Rafael Motta comentou a eleição de 2022 durante entrevista ao programa Repórter 98, da 98FM Natal. | Foto: Mayane Lins/98FM Natal
Em entrevista a rádio de Natal, pré-candidato ao Senado pelo PDT afirma que envio de recursos federais ao estado influenciou o resultado da disputa
Publicado 10 de abril de 2026 às 09:10
O pré-candidato ao Senado pelo PDT, Rafael Motta, afirmou que o senador Rogério Marinho (PL) “comprou o mandato” ao comentar o cenário da eleição de 2022 no RN. A declaração foi feita durante entrevista à 98FM Natal nesta quinta-feira (9), ao analisar, segundo ele, os fatores que influenciaram o resultado da disputa naquele ano.
Rafael citou a atuação de Rogério no período em que era ministro do governo do ex-presidente Jair Bolsonaro (PL) e afirmou que houve uma “disputa desleal” no processo eleitoral. De acordo com o pedetista, o envio de recursos federais ao estado teria influenciado o ambiente da campanha. “Rogério simplesmente despejou bilhões de reais aqui no RN”, declarou.

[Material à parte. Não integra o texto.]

(** *** The queue is first in, first out *)

Lemma enqueue_links_app (self0 : WebCrawler) b cur d links q q' :
  enqueue_links _check_bracketed_host self0 b cur d links q = Some q' ->
  exists news, q' = q ++ news /\ Forall (fun e => e.2 = d + 1) news.
Proof.
  revert q. induction links as [|l links IH]; intros q; simpl.
  - intros [= ->]. exists []. by rewrite List.app_nil_r.
  - destruct (Urllib.urljoin _ cur l) as [a|]; [|done]. simpl.
    destruct (normalize_url a) as [n|]; [|done]. simpl.
    intros H. destruct (IH _ H) as (news & -> & Hn).
    destruct (negb (bool_decide _) && _); [|eauto].
    exists ((n, d + 1) :: news). rewrite <- List.app_assoc. split; [done|].
    by constructor.
Qed.

Lemma nondecreasing_snoc l x :
  nondecreasing l -> Forall (fun y => y <= x) l -> nondecreasing (l ++ [x]).
Proof.
  induction l as [|a l IH]; simpl; [by auto|].
  intros [Ha Hl] Hx. apply Forall_cons in Hx as [Hax Hx]. split; [|auto].
  apply Forall_app. split; [done|]. by constructor.
Qed.

Lemma nondecreasing_app l k x :
  nondecreasing l -> Forall (fun y => y <= x) l -> Forall (fun y => y = x) k ->
  nondecreasing (l ++ k).
Proof.
  intros Hl Hx Hk. induction l as [|a l IH]; simpl.
  - induction Hk as [|y k -> Hk IHk]; simpl; [done|]. split; [|done].
    eapply Forall_impl; [exact Hk|]. simpl. lia.
  - destruct Hl as [Ha Hl]. apply Forall_cons in Hx as [Hax Hx]. split; [|auto].
    apply Forall_app. split; [done|].
    eapply Forall_impl; [exact Hk|]. simpl. lia.
Qed.

Lemma nondecreasing_last l x :
  nondecreasing l -> last l = Some x -> Forall (fun y => y <= x) l.
Proof.
  induction l as [|a l IH]; simpl; [done|].
  intros [Ha Hl] Hlast. destruct l as [|b l].
  - injection Hlast as <-. constructor; [lia|constructor].
  - specialize (IH Hl Hlast). constructor; [|done].
    apply Forall_cons in Ha as [Hab _]. apply Forall_cons in IH as [Hbx _]. lia.
Qed.

Lemma nondecreasing_lookup l i j x y :
  nondecreasing l -> (i <= j)%nat -> l !! i = Some x -> l !! j = Some y -> x <= y.
Proof.
  revert i j. induction l as [|a l IH]; intros i j Hl Hij Hi Hj; [done|].
  destruct Hl as [Ha Hl]. destruct i as [|i], j as [|j]; simpl in *.
  - simplify_eq. lia.
  - simplify_eq. rewrite Forall_forall in Ha. apply Ha.
    by eapply list_elem_of_lookup_2.
  - lia.
  - apply (IH i j); auto. lia.
Qed.

Lemma last_depth_log st u d :
  last (fetch_log st) = Some (u, d) -> last ((fetch_log st).*2) = Some d.
Proof. intros H. by rewrite fmap_last, H. Qed.

Ltac rsimpl :=
  cbn [self base_domain crawl_queue pages_crawled pc world fetch_log yielded].

Lemma bfs_inv_step st :
  (forall s, pc st = Created s -> fetch_log st = [] /\ crawl_queue st = []) ->
  bfs_inv st -> bfs_inv (step st).
Proof.
  intros Hcr (Hlog & Hq & Hb & Hy). unfold bfs_inv, last_depth, Crawler.step in *.
  destruct (pc st) eqn:Hpc.
  - destruct (Hcr _ eq_refl) as [Hl0 Hq0]. unfold set_pc.
    destruct (normalize_url start_url) as [s'|]; rsimpl; [|by split_and!].
    destruct (urlparse s' EmptyString) as [p|]; rsimpl; [|by split_and!].
    rewrite Hl0. simpl. split_and!; auto.
    constructor; [simpl; lia|constructor].
  - unfold set_pc.
    destruct (crawl_queue st) as [|[u d] rest] eqn:Hqe; rsimpl.
    { split_and!; auto. }
    destruct (negb (pages_crawled st <? max_pages (self st))); rsimpl.
    { split_and!; auto. }
    simpl in Hq. destruct Hq as [Hd Hrest].
    apply Forall_cons in Hb as [Hbd Hbrest]. simpl in Hbd.
    destruct (bool_decide (u ∈ visited (self st))); rsimpl.
    { split_and!; auto. }
    destruct (max_depth (self st) <? d); rsimpl.
    { split_and!; auto. }
    assert (Hnew : nondecreasing ((fetch_log st ++ [(u, d)]).*2)).
    { rewrite fmap_app. simpl. apply nondecreasing_snoc; [done|].
      destruct (last (fetch_log st)) as [[u0 d0]|] eqn:Hlast.
      - pose proof (nondecreasing_last _ d0 Hlog (last_depth_log _ _ _ Hlast)) as Hall.
        eapply Forall_impl; [exact Hall|]. simpl in *. lia.
      - apply last_None in Hlast. rewrite Hlast. constructor. }
    assert (Hrest' : Forall (fun e : string * Z => d <= e.2 <= d + 1) rest).
    { apply Forall_forall. intros e He.
      rewrite Forall_forall in Hbrest. specialize (Hbrest e He).
      rewrite Forall_forall in Hd. specialize (Hd (e.2)).
      split; [|lia]. apply Hd. apply list_elem_of_fmap. eauto. }
    destruct (Crawler.fetch_page _ _ _ _ _) as [w' [pd|]]; rsimpl.
    + rewrite last_snoc. simpl. split_and!; auto.
    + rewrite last_snoc. simpl. split_and!; auto.
  - unfold set_pc. subst depth.
    destruct (_ <? max_depth (self st)); rsimpl; [|split_and!; by auto].
    destruct (enqueue_links _ _ _ _ _ _ _) as [q'|] eqn:Henq; rsimpl;
      [|split_and!; by auto].
    apply enqueue_links_app in Henq as (news & -> & Hnews).
    split_and!; auto.
    + rewrite fmap_app.
      apply nondecreasing_app
        with (x := (match last (fetch_log st) with
                    | Some e => e.2 | None => 0 end) + 1); [done| |].
      * apply Forall_fmap. eapply Forall_impl; [exact Hb|]. simpl. lia.
      * apply Forall_fmap. exact Hnews.
    + apply Forall_app. split; [done|].
      eapply Forall_impl; [exact Hnews|]. simpl. lia.
  - rewrite Hpc. split_and!; auto.
  - rewrite Hpc. split_and!; auto.
Qed.

Lemma created_empty_steps n (self0 : WebCrawler) seed w :
  let st := steps n (crawl self0 seed w) in
  forall s, pc st = Created s -> fetch_log st = [] /\ crawl_queue st = [].
Proof.
  induction n as [|n IH]; simpl; [done|].
  intros s. fold (steps n (crawl self0 seed w)). simpl in IH.
  unfold Crawler.step. repeat case_match; simpl; try done.
  all: intros; congruence.
Qed.

Lemma bfs_inv_steps n (self0 : WebCrawler) seed w :
  bfs_inv (steps n (crawl self0 seed w)).
Proof.
  induction n as [|n IH].
  - unfold bfs_inv. simpl. split_and!; auto.
  - rewrite steps_S. apply bfs_inv_step; [|done]. apply created_empty_steps.
Qed.

(** *** Depths *)

Lemma depth_inv_step st :
  (forall s, pc st = Created s -> fetch_log st = [] /\ crawl_queue st = []) ->
  depth_inv st -> depth_inv (step st).
Proof.
  intros Hcr (Hq & Hlog & Hy). unfold depth_inv, Crawler.step.
  destruct (pc st) eqn:Hpc.
  - destruct (Hcr _ eq_refl) as [Hl0 Hq0]. unfold set_pc.
    destruct (normalize_url start_url) as [s'|]; simpl; [|by split_and!].
    destruct (urlparse s' EmptyString) as [p|]; simpl; [|by split_and!].
    split_and!; auto.
  - unfold set_pc.
    destruct (crawl_queue st) as [|[u d] rest] eqn:Hqe; simpl.
    { rewrite ?Hqe. split_and!; auto. }
    destruct (negb (pages_crawled st <? max_pages (self st))); simpl.
    { rewrite ?Hqe. split_and!; auto. }
    apply Forall_cons in Hq as [Hd Hrest]. simpl in Hd.
    destruct (bool_decide (u ∈ visited (self st))); simpl.
    { split_and!; auto. }
    destruct (max_depth (self st) <? d); simpl.
    { split_and!; auto. }
    destruct (Crawler.fetch_page _ _ _ _ _) as [w' [pd|]]; simpl.
    + split_and!; auto; [|lia].
      apply Forall_app. split; [done|]. constructor; [simpl; lia|constructor].
    + split_and!; auto.
      apply Forall_app. split; [done|]. constructor; [simpl; lia|constructor].
  - unfold set_pc.
    destruct (depth <? max_depth (self st)) eqn:Hlt; simpl; [|split_and!; by auto].
    apply Z.ltb_lt in Hlt.
    destruct (enqueue_links _ _ _ _ _ _ _) as [q'|] eqn:Henq; simpl;
      [|split_and!; by auto].
    apply enqueue_links_app in Henq as (news & -> & Hnews).
    split_and!; auto.
    apply Forall_app. split; [done|].
    eapply Forall_impl; [exact Hnews|]. simpl. intros e ->. lia.
  - rewrite Hpc. split_and!; auto.
  - rewrite Hpc. split_and!; auto.
Qed.

Lemma depth_inv_steps n (self0 : WebCrawler) seed w :
  depth_inv (steps n (crawl self0 seed w)).
Proof.
  induction n as [|n IH].
  - unfold depth_inv. simpl. split_and!; auto.
  - rewrite steps_S. apply depth_inv_step; [|done]. apply created_empty_steps.
Qed.

(** *** The records yielded *)

Lemma yield_inv_step st :
  (forall s, pc st = Created s -> yielded st = [] /\ fetch_log st = []) ->
  yield_inv st -> yield_inv (step st).
Proof.
  intros Hcr [Hsub Hlen]. unfold yield_inv, Crawler.step.
  repeat case_match; simpl; try (split; done).
  - destruct (Hcr _ eq_refl) as [-> ->]. split; done.
  - match goal with H : Crawler.fetch_page _ _ _ _ _ = _ |- _ =>
      apply fetch_page_url in H as Hurl end.
    rewrite !fmap_app, length_app. simpl. rewrite Hurl. split; [|lia].
    by apply sublist_app.
  - rewrite fmap_app. split; [|done]. by apply sublist_inserts_r.
Qed.

Lemma yield_inv_steps n (self0 : WebCrawler) seed w :
  yield_inv (steps n (crawl self0 seed w)).
Proof.
  induction n as [|n IH].
  - unfold yield_inv. simpl. split; [constructor|done].
  - rewrite steps_S. apply yield_inv_step; [|done]. apply created_logs_steps.
Qed.

(** *** Why the generator returns *)

Lemma return_inv_step st : return_inv st -> return_inv (step st).
Proof.
  unfold return_inv, Crawler.step, set_pc. intros H.
  destruct (pc st) eqn:Hpc.
  - repeat case_match; simpl; done.
  - destruct (crawl_queue st) as [|[u d] rest] eqn:Hqe; simpl.
    { rewrite ?Hqe. by left. }
    destruct (pages_crawled st <? max_pages (self st)) eqn:Hlt; simpl.
    + repeat case_match; simpl; done.
    + apply Z.ltb_ge in Hlt. by right.
  - repeat case_match; simpl; done.
  - rewrite Hpc. auto.
  - rewrite Hpc. done.
Qed.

O pré-candidato também comparou a atuação dos dois durante o período eleitoral. Segundo ele, houve diferença no volume e no alcance dos recursos destinados. “Enquanto eu mandava uma emenda para um prefeito, ele mandava um trator para um suplente de vereador”, disse.

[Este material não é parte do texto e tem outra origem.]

(** * finchdraw: a differential-drive drawing simulator

    Shallow embedding of [src/finchdraw.py] (class [Finch]) and the
    properties its specification states about it.

    Numbers.  The program computes with Python [float]s and calls
    [math.sin], [math.cos], [math.ceil] and [math.radians].  Here a float
    is a real number of the Standard Library and the four functions are
    [sin], [cos], [Zceil] and multiplication by [PI / 180]: the model is
    the program under exact arithmetic.  Rounding, infinities and NaN are
    outside it.  Python's [/] raises [ZeroDivisionError] on a zero divisor;
    that is kept ([truediv]).  A number the program formats with [:.3f] is
    given by the thousandths its text shows ([fmt3]).

    Effects.  A method is a function from the object's state to an outcome
    (a value or a raised exception) and the state it leaves behind: what a
    method did to [self] before it raised stays done, as in Python. *)

From Stdlib Require Import Reals Lra Lia List String ZArith Bool.
Import ListNotations.
Local Open Scope R_scope.

(** ** Exceptions and outcomes *)

Inductive exn : Type :=
| ZeroDivisionError
| ValueError
| OSError
| ImportError
| ImageError.

Inductive result (A : Type) : Type :=
| Ok (a : A)
| Raise (e : exn).

Arguments Ok {A} a.
Arguments Raise {A} e.

(** Python's [a / b] on floats. *)
Definition truediv (a b : R) : result R :=
  if Req_dec_T b 0 then Raise ZeroDivisionError else Ok (a / b).

(** [math.radians]. *)
Definition radians (deg : R) : R := deg * (PI / 180).

(** ** The object *)

Definition WHEELBASE_CM : R := 10.0.

Record Pose : Type := mkPose {
  x : R;   (* cm *)
  y : R;   (* cm *)
  th : R   (* radians, 0 = +X *)
}.

Definition point : Type := (R * R)%type.

(** The two output files, named by their role. *)
Inductive target : Type := SvgFile | PngFile.

(** One [open(..., "w")] of an output file and whether it succeeded. *)
Record write_attempt : Type := mkAttempt {
  wfile : target;
  wok : bool
}.

(** The attributes of a [Finch].  [_png_path] and [_svg_path] never change
    after construction and only name the files; they are left out.
    [written] is a history variable: the attempts this instance has made,
    in order, to open one of its output files for writing. *)
Record Finch : Type := mkFinch {
  _pose : Pose;
  _path : list point;
  _closed : bool;
  written : list write_attempt
}.

(** ** Methods as state transformers *)

Definition M (A : Type) : Type := Finch -> result A * Finch.

Definition ret {A : Type} (a : A) : M A := fun s => (Ok a, s).

Definition raise {A : Type} (e : exn) : M A := fun s => (Raise e, s).

Definition bind {A B : Type} (c : M A) (k : A -> M B) : M B :=
  fun s =>
    match c s with
    | (Ok a, s') => k a s'
    | (Raise e, s') => (Raise e, s')
    end.

(** [try: c  except Exception: pass] *)
Definition try_pass (c : M unit) : M unit :=
  fun s =>
    match c s with
    | (Ok a, s') => (Ok a, s')
    | (Raise _, s') => (Ok tt, s')
    end.

(** [try: v = c  except Exception: v = d] *)
Definition try_or {A : Type} (c : M A) (d : A) : M A :=
  fun s =>
    match c s with
    | (Ok a, s') => (Ok a, s')
    | (Raise _, s') => (Ok d, s')
    end.

Definition lift {A : Type} (r : result A) : M A := fun s => (r, s).

Definition get : M Finch := fun s => (Ok s, s).

Declare Scope py_scope.
Delimit Scope py_scope with py.
Notation "v <- c ;; k" := (bind c (fun v => k))
  (at level 61, c at next level, right associativity) : py_scope.
Notation "c ;; k" := (bind c (fun _ => k))
  (at level 61, right associativity) : py_scope.
Notation "' pat <- c ;; k" := (bind c (fun v => match v with pat => k end))
  (at level 61, pat pattern, c at next level, right associativity) : py_scope.
Local Open Scope py_scope.

(** [self._path.append(p)] *)
Definition path_append (p : point) : M unit :=
  fun s => (Ok tt, mkFinch (_pose s) (_path s ++ [p]) (_closed s) (written s)).

(** [self._pose = p] *)
Definition set_pose (p : Pose) : M unit :=
  fun s => (Ok tt, mkFinch p (_path s) (_closed s) (written s)).

(** [self._closed = b] *)
Definition set_closed (b : bool) : M unit :=
  fun s => (Ok tt, mkFinch (_pose s) (_path s) b (written s)).

(** [Finch()] *)
Definition __init__ : Finch :=
  mkFinch (mkPose 0.0 0.0 0.0) [(0.0, 0.0)] false [].

(** ** Differential-drive integration *)

(** The body of the [for] loop of [_advance]: the locals [(x, y, th)] are
    passed in and out, the append goes to [self]. *)
Definition advance_body (v omega h : R) (loc : Pose) : M Pose :=
  loc' <-
    (if Rlt_dec (Rabs omega) 1e-9 then
       ret (mkPose (x loc + v * h * cos (th loc))
                   (y loc + v * h * sin (th loc))
                   (th loc))
     else
       let th_new := th loc + omega * h in
       Rad <- (if Rgt_dec (Rabs v) 1e-12 then lift (truediv v omega) else ret 0.0) ;;
       ret (mkPose (x loc + Rad * (sin th_new - sin (th loc)))
                   (y loc - Rad * (cos th_new - cos (th loc)))
                   th_new)) ;;
  path_append (x loc', y loc') ;;
  ret loc'.

(** [for _ in range(steps): ...] *)
Fixpoint advance_loop (steps : nat) (v omega h : R) (loc : Pose) : M Pose :=
  match steps with
  | O => ret loc
  | S k =>
      loc' <- advance_body v omega h loc ;;
      advance_loop k v omega h loc'
  end.

Definition _advance (vl_cm_s vr_cm_s dt : R) : M unit :=
  if Rle_dec dt 0.0 then ret tt
  else
    let v := 0.5 * (vl_cm_s + vr_cm_s) in
    omega <- lift (truediv (vr_cm_s - vl_cm_s) WHEELBASE_CM) ;;
    self <- get ;;
    q <- lift (truediv dt 0.02) ;;
    let steps := Z.max 1 (Zceil q) in
    h <- lift (truediv dt (IZR steps)) ;;
    loc <- advance_loop (Z.to_nat steps) v omega h (_pose self) ;;
    set_pose loc.

(** ** Motor API *)

Definition wheels (left_cm_s right_cm_s : R) (duration : option R) : M unit :=
  match duration with
  | None => ret tt
  | Some d => _advance left_cm_s right_cm_s d
  end.

Definition setMove (direction : string) (distance_cm speed_cm_s : R) : M unit :=
  let distance_cm := distance_cm * (if String.eqb direction "F" then 1 else -1) in
  let speed_cm_s := Rabs speed_cm_s in
  if Rle_dec speed_cm_s 0.0 then ret tt
  else
    duration <- lift (truediv (Rabs distance_cm) speed_cm_s) ;;
    let vl := speed_cm_s * (if Rge_dec distance_cm 0 then 1 else -1) in
    let vr := vl in
    _advance vl vr duration.

Definition setTurn (direction : string) (degrees deg_per_s : R) : M unit :=
  let degrees := degrees * (if String.eqb direction "L" then 1 else -1) in
  let deg_per_s := Rabs deg_per_s in
  if Rle_dec deg_per_s 0.0 then ret tt
  else
    let omega_sign := if Rge_dec degrees 0.0 then 1.0 else -1.0 in
    let omega := radians deg_per_s * omega_sign in
    duration <- lift (truediv (Rabs (radians degrees)) (Rabs omega)) ;;
    let s := 0.5 * Rabs omega * WHEELBASE_CM in
    let vl := if Rge_dec degrees 0 then - s else s in
    let vr := if Rge_dec degrees 0 then s else - s in
    _advance vl vr duration.

(** ** Stubs kept for compatibility with the physical robot *)

Definition setLED (r g b : Z) : M unit := ret tt.
Definition setBeak (r g b : Z) : M unit := ret tt.
Definition setTail (position r g b : Z) : M unit := ret tt.
Definition playTone (freq_hz : Z) (duration_s : R) : M unit := ret tt.
Definition stopAll : M unit := ret tt.
Definition getDistance : M R := ret 0.0.
Definition getLine : M (Z * Z) := ret (0%Z, 0%Z).
Definition getLight : M (R * R) := ret (0.0, 0.0).
Definition getTemperature : M R := ret 20.0.
Definition getOrientation : M (R * R * R) := ret (0.0, 0.0, 0.0).
Definition getAcceleration : M (R * R * R) := ret (0.0, 0.0, 0.0).

(** ** Rendering *)

(** What the surroundings answer when the drawing is produced: whether
    each output file can be opened and written, whether the imaging
    library can be imported ([None]: the import fails) and, if so, whether
    drawing and encoding go through, and whether the notebook's display
    function can be imported. *)
Record Env : Type := mkEnv {
  svg_writable : bool;
  pil : option bool;
  png_writable : bool;
  ipython : bool
}.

Rafael afirmou ainda que, na avaliação dele, fatores estruturais e o volume de investimentos federais destinados ao estado naquele período tiveram impacto no cenário da disputa eleitoral. A declaração ocorreu quando ele foi questionado sobre a estratégia adotada pela esquerda na eleição de 2022, que teve duas candidaturas ao Senado: a dele e a de Carlos Eduardo (aliados apontam a divisão como um dos fatores que contribuíram para o resultado da disputa).

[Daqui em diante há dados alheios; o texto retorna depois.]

(** [T(std::move(value))] changes the element it moves from and no other
    cell *)
Lemma move_from_frame value (Q : T * option T -> Env -> block T -> Prop) R
    (U : Prop) e b :
  (forall r e' b',
     after_move value b b' ->
     (r.2 = None -> exists x w, (move_ctor x w).2.2 = None) ->
     Q r e' b') ->
  U -> wp (move_from value) Q R U e b.
Proof.
  intros HQ HU. destruct value as [x|k]; simpl.
  - apply wp_call_total. intros e'. apply HQ; [done|].
    intros Hr. by exists x, (world e).
  - apply wp_bind, wp_load. destruct (b !! k) as [[x|]|] eqn:Hk; try done.
    apply wp_bind, wp_call_total. intros e'.
    apply wp_bind, wp_store; [intros _|].
    + apply wp_ret. apply HQ; [by exists x, (world e)|].
      intros Hr. by exists x, (world e).
    + intros Hlen. apply lookup_lt_Some in Hk. lia.
Qed.

(** a constructor call changes the element it moves from, if there is one,
    and no other cell; if it throws after a change, a move constructor has
    thrown *)
Lemma construct_frame c (Q : T -> Env -> block T -> Prop) R (U : Prop) e b :
  (forall y e' b', after_ctor c b b' -> Q y e' b') ->
  (forall e' b',
     after_ctor c b b' ->
     b' = b \/ (exists x w, (move_ctor x w).2.2 = None) ->
     R e' b') ->
  U -> wp (construct c) Q R U e b.
Proof.
  intros HQ HR HU. destruct c as [a|x|value]; simpl.
  - apply wp_call; [intros; by apply HQ|intros; apply HR; [done|by left]].
  - apply wp_call; [intros; by apply HQ|intros; apply HR; [done|by left]].
  - apply wp_bind, move_from_frame; [|done].
    intros [x' [y|]] e' b' Hb Hthrow; simpl in *.
    + apply wp_ret. by apply HQ.
    + apply wp_throw. apply HR; [done|]. right. by apply Hthrow.
Qed.

Lemma after_ctor_length c (b b' : block T) :
  after_ctor c b b' -> length b' = length b.
Proof.
  destruct c as [a|x|[x|k]]; simpl; try by intros ->.
  intros (x & w & _ & ->). by rewrite length_insert.
Qed.

Lemma construct_at_throw i c e (b : block T) :
  wp (construct_at i c) (fun _ _ _ => True)
     (fun _ b' =>
        after_ctor c b b' /\
        (b' = b \/ exists x w, (move_ctor x w).2.2 = None)) True e b.
Proof.
  unfold construct_at. apply wp_bind, wp_cell_ok; [|done]. intros Hi.
  apply wp_bind, construct_frame; [|done|done]. intros y e' b' Hb.
  by apply wp_store.
Qed.

Lemma construct_across_throw i c e (x : block T * block T) :
  wp (construct_across i c)
     (fun _ _ x' => after_ctor c x.1 x'.1)
     (fun _ x' =>
        after_ctor c x.1 x'.1 /\
        (x'.1 = x.1 \/ exists y w, (move_ctor y w).2.2 = None)) True e x.
Proof.
  destruct x as [b1 b2]. unfold construct_across.
  apply wp_bind, wp_zoom, wp_cell_ok; [|done]. intros Hi.
  apply wp_bind, wp_zoom, construct_frame; [|done|done].
  intros y e' b' Hb. by apply wp_zoom, wp_store.
Qed.

Lemma uninitialized_move_n_no_throw n :
  (forall x w, (move_ctor x w).2.2 <> None) ->
  forall first d_first e (x : block T * block T),
    wp (uninitialized_move_n first n d_first)
       (fun _ _ _ => True) (fun _ _ => False) True e x.
Proof.
  intros Hmove. induction n as [|n IH]; intros first d_first e x; simpl; [done|].
  apply wp_bind. unfold move_construct_across.
  apply wp_bind, wp_zoom, wp_cell_ok; [|done]. intros _.
  apply wp_bind, wp_zoom, wp_load. simpl.
  destruct (x.1 !! first) as [[y|]|]; try done. 
  apply wp_bind, wp_call_total. intros e'.
  apply wp_bind, wp_zoom, wp_store; [|done]. intros _.
  specialize (Hmove y (world e)).
  destruct (move_ctor y (world e)).2.2 as [z|]; [|done].
  apply wp_zoom, wp_store; [|done]. intros _.
  apply wp_on_throw. eapply wp_mono; [apply IH|..]; done.
Qed.

Lemma SafeMove_throw from size to e (x : block T * block T) :
  nothrow_move_sound ->
  is_nothrow_move_constructible = true \/ is_copy_constructible = true ->
  wp (SafeMove from size to) (fun _ _ _ => True)
     (fun _ x' => x'.1 = x.1 /\ is_nothrow_move_constructible = false)
     True e x.
Proof.
  intros Hsound Htraits. unfold SafeMove. apply wp_bind.
  destruct (is_nothrow_move_constructible || negb is_copy_constructible)
    eqn:Hflag.
  - assert (is_nothrow_move_constructible = true) as Hnt.
    { destruct Htraits as [?|Hc]; [done|]. rewrite Hc in Hflag. simpl in Hflag.
      by rewrite orb_false_r in Hflag. }
    eapply wp_mono; [apply uninitialized_move_n_no_throw; by apply Hsound|..];
      try done.
    intros _ e' x' _. apply wp_zoom.
    eapply wp_mono; [apply destroy_n_no_throw|..]; done.
  - apply orb_false_iff in Hflag as [Hnt _].
    apply wp_bind, wp_get, wp_zoom. apply wp_true; [|done].
    intros _ e' b'. apply wp_zoom.
    eapply wp_mono; [apply destroy_n_no_throw|..]; done.
Qed.

End Cells.

(** * The strong guarantee of [PushBack] and [EmplaceBack] *)

Section StrongGuarantee.
Context {T : Type} `{Element T}.

Lemma update_cells_same (v : Vector T) : update cells (storage (data_ v)) v = v.
Proof. by destruct v as [[p c b] n]. Qed.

Ele contestou essa interpretação e afirmou que o cenário eleitoral era mais complexo. Segundo ele, não seria possível considerar que os votos de candidatos que não venceram migrariam automaticamente para um único nome.
E também afirmou que sua base eleitoral reunia perfis distintos de eleitores, incluindo grupos de centro e ligados a lideranças municipais. “Não é tão simples somar os porcentuais daqueles que não votaram no candidato que venceu e dizer que esses votos iriam para um candidato da esquerda”, afirmou.